Material and methods
Animal subjects
Whole blood samples from 2 female southern muriquis (ages 2 and 4 years) were obtained opportunistically during their routine physical examination from the Passeio Público Municipal de Curitiba, State of Paraná, Brazil. One female (Serena) was born at the Curitiba Zoo (State of Paraná, Brazil), and the other female (Monalisa) was rescued from illegal trade at State of Rio Grande do Sul, Brazil. Immediately upon collection, samples were transferred to DNA/RNA Shield Blood Collection Tubes (Zymo Research) and stored at room temperature for up to 2 weeks until they were transferred to a freezer (−20°C).

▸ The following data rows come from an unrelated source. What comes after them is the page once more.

(* ===== verification/KitSourceFacts.v ===== *)
(** Reading a published kit: its three ways of looking at a path agree, the stems it
    reports are staged, and no request leaves without TLS that the caller did not
    ask for. *)
From stdpp Require Import options.
From S2P Require Import Prelude GoStrings GoPath GoNet Overlay Oci LayerTar Registry KitSuite KitSource.

(** ** An entry read without its body *)

Definition without_body (e : FileEntry) : FileEntry :=
  mkFileEntry "" (Linked e) (Link e) (Hard e) (Index e) (Entry_Mode e) (Entry_Uid e) (Entry_Gid e) (LayerTar.Regular e) (OK e).

Lemma match_entry_bodiless path idx t e :
  match_entry path true idx t = Ok e → match_entry path false idx t = Ok (without_body e).
Proof.
  unfold match_entry. cbn [negb]. destruct (bool_decide (Typeflag (hdr t) = TypeDir)); [by intros [= <-]|].
  destruct (is_link _); [by intros [= <-]|]. destruct (broken _); [done|]. destruct (_ <? _)%Z; [done|]. by intros [= <-].
Qed.
Lemma read_loop_bodiless path before tear es : ∀ entry idx e,
  read_loop path true before tear entry idx es = Ok e →
  read_loop path false before tear (without_body entry) idx es = Ok (without_body e).
Proof.
  induction es as [|t es IH]; intros entry idx e; cbn [read_loop]; [destruct (tear && _); [done|]; by intros [= <-]|].
  destruct (_ && _); [by intros [= <-]|]. destruct (negb _); [apply IH|].
  intros (entry' & Hm%match_entry_bodiless & Hr)%result_bind_Ok. rewrite Hm. by apply IH.
Qed.
Lemma readEntry_bodiless a path before e :
  readEntry a path true before = Ok e → readEntry a path false before = Ok (without_body e).
Proof. apply (read_loop_bodiless path before (torn a) (entries a) zero_entry 0 e). Qed.

Section Source.
Context `{References, Decoders} (gunzip unzstd : stream → option stream) (tar_reader : stream → archive).
Context (Normalize : Platform → Platform) (goarch : string).

Lemma ReadFileEntry_bodiless s path e :
  ReadFileEntry gunzip unzstd tar_reader s path = Ok e → StatFileEntry gunzip unzstd tar_reader s path = Ok (without_body e).
Proof. intros (a & Ha & Hr%readEntry_bodiless)%result_bind_Ok. unfold StatFileEntry. by rewrite Ha. Qed.
Lemma ReadFileEntryBefore_bodiless s path before e :
  ReadFileEntryBefore gunzip unzstd tar_reader s path before = Ok e →
  StatFileEntryBefore gunzip unzstd tar_reader s path before = Ok (without_body e).
Proof. intros (a & Ha & Hr%readEntry_bodiless)%result_bind_Ok. unfold StatFileEntryBefore. by rewrite Ha. Qed.

(** ** The three lookups *)

Notation has := (hasFileFrom gunzip unzstd tar_reader).
Notation has_hard := (hasHardLink gunzip unzstd tar_reader).
Notation stat := (fileStatFrom gunzip unzstd tar_reader).
Notation stat_hard := (hardLinkStat gunzip unzstd tar_reader).
Notation reads := (readFileFrom gunzip unzstd tar_reader).
Notation reads_hard := (resolveHardLink gunzip unzstd tar_reader).
Definition there {A} (o : option A) : bool := bool_decide (is_Some o).

Lemma has_is_stat a links :
  (∀ name alias find upto, has a links name alias find upto = there <$> stat a links name alias find upto) ∧
  (∀ winner layer upto alias target before,
     has_hard a links winner layer upto alias target before = there <$> stat_hard a links winner layer upto alias target before).
Proof.
  induction links as [|links [IHf IHh]]; [done|]. split; intros.
  - cbn [hasFileFrom fileStatFrom]. destruct (locate _ _ _ _ _ _ _ _) as [[l|]|]; [|done..]. cbn [mbind result_bind].
    destruct (fetch_layer _ _) as [s|]; [|done]. cbn [mbind result_bind].
    destruct (map_err LayerUnread _) as [entry|]; [|done]. cbn [mbind result_bind].
    destruct (Linked entry); [|by destruct (OK entry)]. destruct (bool_decide (Link entry = "")); [done|].
    by destruct (Hard entry).
  - cbn [hasHardLink hardLinkStat]. destruct (fetch_layer _ _) as [s|]; [|done]. cbn [mbind result_bind].
    destruct (map_err LayerUnread _) as [prior|]; [|done]. cbn [mbind result_bind].
    destruct (OK prior); cbn [negb]; [|done]. destruct (Linked prior); cbn [negb]; [|done].
    destruct (bool_decide (Link prior = "")); [done|]. by destruct (Hard prior).
Qed.

Lemma read_is_has a links :
  (∀ name alias find upto o, reads a links name alias find upto = Ok o → has a links name alias find upto = Ok (there o)) ∧
  (∀ winner layer upto alias target before o,
     reads_hard a links winner layer upto alias target before = Ok o →
     has_hard a links winner layer upto alias target before = Ok (there o)).
Proof.
  induction links as [|links [IHf IHh]]; [done|]. split; intros *.
  - cbn [hasFileFrom readFileFrom]. destruct (locate _ _ _ _ _ _ _ _) as [[l|]|]; [|by intros [= <-]|done]. cbn [mbind result_bind].
    destruct (fetch_layer _ _) as [s|]; [|done]. cbn [mbind result_bind].
    intros (entry & He%map_err_Ok%ReadFileEntry_bodiless & Hr)%result_bind_Ok. rewrite He. cbn [map_err mbind result_bind].
    destruct entry as [body linked link hard idx mode uid gid reg ok]. cbn in *.
    destruct linked; [|injection Hr as <-; by destruct ok]. destruct (bool_decide (link = "")); [by injection Hr as <-|].
    destruct hard; auto.
  - cbn [hasHardLink resolveHardLink]. destruct (fetch_layer _ _) as [s|]; [|done]. cbn [mbind result_bind].
    intros (prior & He%map_err_Ok%ReadFileEntryBefore_bodiless & Hr)%result_bind_Ok. rewrite He. cbn [map_err mbind result_bind].
    destruct prior as [body linked link hard idx mode uid gid reg ok]. cbn in *.
    destruct ok; cbn [negb] in *; [|auto]. destruct linked; cbn [negb] in *; [|by injection Hr as <-].
    destruct (bool_decide (link = "")); [by injection Hr as <-|]. destruct hard; auto.
Qed.

(** C39: The three ways the suite looks at a path agree: a file is present exactly where its metadata is, errors
    included, and wherever reading the content answers, presence answers the same. *)
Theorem lookups_agree a name :
  source_HasFile gunzip unzstd tar_reader a name = there <$> source_FileStat gunzip unzstd tar_reader a name ∧
  (∀ o, source_ReadFile gunzip unzstd tar_reader a name = Ok o →
        source_HasFile gunzip unzstd tar_reader a name = Ok (there o)).
Proof. split; [apply has_is_stat|apply read_is_has]. Qed.

(** ** Staged stems *)

Lemma alive_present a candidates : ∀ l,
  alive gunzip unzstd tar_reader a candidates = Ok l →
  ∀ c, c ∈ l → source_HasFile gunzip unzstd tar_reader a ("/" +:+ c) = Ok true.
Proof.
  induction candidates as [|c candidates IH]; intros l; cbn [alive]; [by intros [= <-] c ?%not_elem_of_nil|].
  intros (present & Hp & (rest & Hrest & [= <-])%result_bind_Ok)%result_bind_Ok x Hx.
  destruct present; [apply elem_of_cons in Hx as [->|Hx]; [done|]|]; by eapply IH.
Qed.
End Source.

Lemma last_index_take c s : ∀ i, last_index c s = Some i → str_take (S i) s = str_take i s +:+ String c "".
Proof.
  induction s as [|d s IH]; intros i; cbn [last_index]; [done|]. destruct (last_index c s) as [j|].
  - intros [= <-]. cbn [str_take]. rewrite str_app_cons. f_equal. by apply IH.
  - destruct (decide (d = c)) as [->|]; [|done]. by intros [= <-].
Qed.
Lemma Split_parts p dir file : Split p = (dir, file) → p = dir +:+ file ∧ (dir = "" ∨ ∃ d, dir = d +:+ "/").
Proof.
  unfold Split. destruct (last_index slash p) as [i|] eqn:E; intros [= <- <-]; [|by auto].
  split; [symmetry; exact (str_take_drop (S i) p)|]. right. exists (str_take i p). exact (last_index_take slash p i E).
Qed.
(** A path counted under a stem is that stem's descriptor. *)
Lemma stem_of_path p stem :
  stem_of p = Some stem → p = descriptor_path stem ∧ stem ≠ "" ∧ contains_byte slash stem = false.
Proof.
  unfold stem_of. destruct (has_prefix canonical_root p) eqn:Ep; [|done]. cbn [negb].
  apply has_prefix_inv in Ep. set (rest := str_drop _ p) in Ep.
  assert (trim_prefix canonical_root p = rest) as -> by (by rewrite Ep, trim_prefix_app).
  destruct (Split rest) as [dir file] eqn:Es. apply Split_parts in Es as [Er Hdir].
  destruct (bool_decide_reflect (trim_suffix "/" dir = "")) as [|Hne]; [done|].
  destruct (contains_byte slash (trim_suffix "/" dir)) eqn:Ec; [done|].
  destruct (bool_decide_reflect (file = KitSuite.stagedDescriptorName)) as [->|]; [|done]. intros [= <-].
  split; [|done]. destruct Hdir as [->|[d ->]]; [done|]. rewrite trim_suffix_app. unfold descriptor_path. rewrite Ep, Er at 1. clear. by rewrite <-!str_app_assoc.
Qed.
Lemma stemsFromPaths_spec paths :
  NoDup (stemsFromPaths paths) ∧ ∀ stem, stem ∈ stemsFromPaths paths → ∃ p, p ∈ paths ∧ stem_of p = Some stem.
Proof.
  unfold stemsFromPaths. induction paths as [|p paths IH] using rev_ind; [split; [constructor|by intros stem ?%not_elem_of_nil]|].
  rewrite foldl_app. cbn [foldl]. destruct IH as [Hnd Hin]. set (stems := foldl _ [] paths) in *.
  assert (∀ stem, stem ∈ stems → ∃ q, q ∈ paths ++ [p] ∧ stem_of q = Some stem) as Hold.
  { intros stem (q & ? & ?)%Hin. exists q. split; [apply elem_of_app; by left|done]. }
  destruct (stem_of p) as [stem|] eqn:E; [|done]. destruct (bool_decide_reflect (stem ∈ stems)) as [|Hnot]; [done|]. split.
  - apply NoDup_app. split; [done|]. split; [|apply NoDup_singleton]. by intros x Hx ->%list_elem_of_singleton.
  - intros x [Hx|Hx%list_elem_of_singleton]%elem_of_app; [by apply Hold|]. subst x. exists p. split; [|done].
    apply elem_of_app. right. by left.
Qed.

(** Every stem the suite is given is staged: the stems are distinct single names, and under each of them the
    composed filesystem holds a descriptor, as reading it resolves. *)
Theorem staged_stems_present `{Decoders} gunzip unzstd tar_reader (a : ociArtifact) (stems : list string) :
  source_StagedStems gunzip unzstd tar_reader a = Ok stems →
  NoDup stems ∧
  ∀ stem, stem ∈ stems → stem ≠ "" ∧ contains_byte slash stem = false ∧
    source_HasFile gunzip unzstd tar_reader a (StagedKitRoot +:+ "/" +:+ stem +:+ "/kit.yaml") = Ok true.
Proof.
  unfold source_StagedStems. intros ([root|] & _ & Hs)%result_bind_Ok.
  2:{ injection Hs as <-. split; [apply NoDup_nil_2|]. by intros stem ?%not_elem_of_nil. }
  apply result_bind_Ok in Hs as (candidates & _ & (inventory & Halive & [= <-])%result_bind_Ok).
  destruct (stemsFromPaths_spec inventory) as [Hnd Hin]. split; [done|]. intros stem (p & Hp & (-> & ? & ?)%stem_of_path)%Hin.
  split; [done|]. split; [done|]. by apply (alive_present _ _ _ _ _ _ Halive).
Qed.

(** ** How registries are reached *)

Section Transport.
Context `{References, Decoders} (Normalize : Platform → Platform) (goarch : string)
  (new_repository : string → result string string) (credential_store : result string ())
  (client : string → bool → fetcher) (Domain : Named → string).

The study was considered exempt from Kent State University IACUC review and oversight as no antemortem procedures were on animals for the purpose of this project and all samples were opportunistically obtained. This project was registered in the Brazilian National System of Management of Genetic Heritage and Associated Traditional Knowledge (SISGEN no. A83A517).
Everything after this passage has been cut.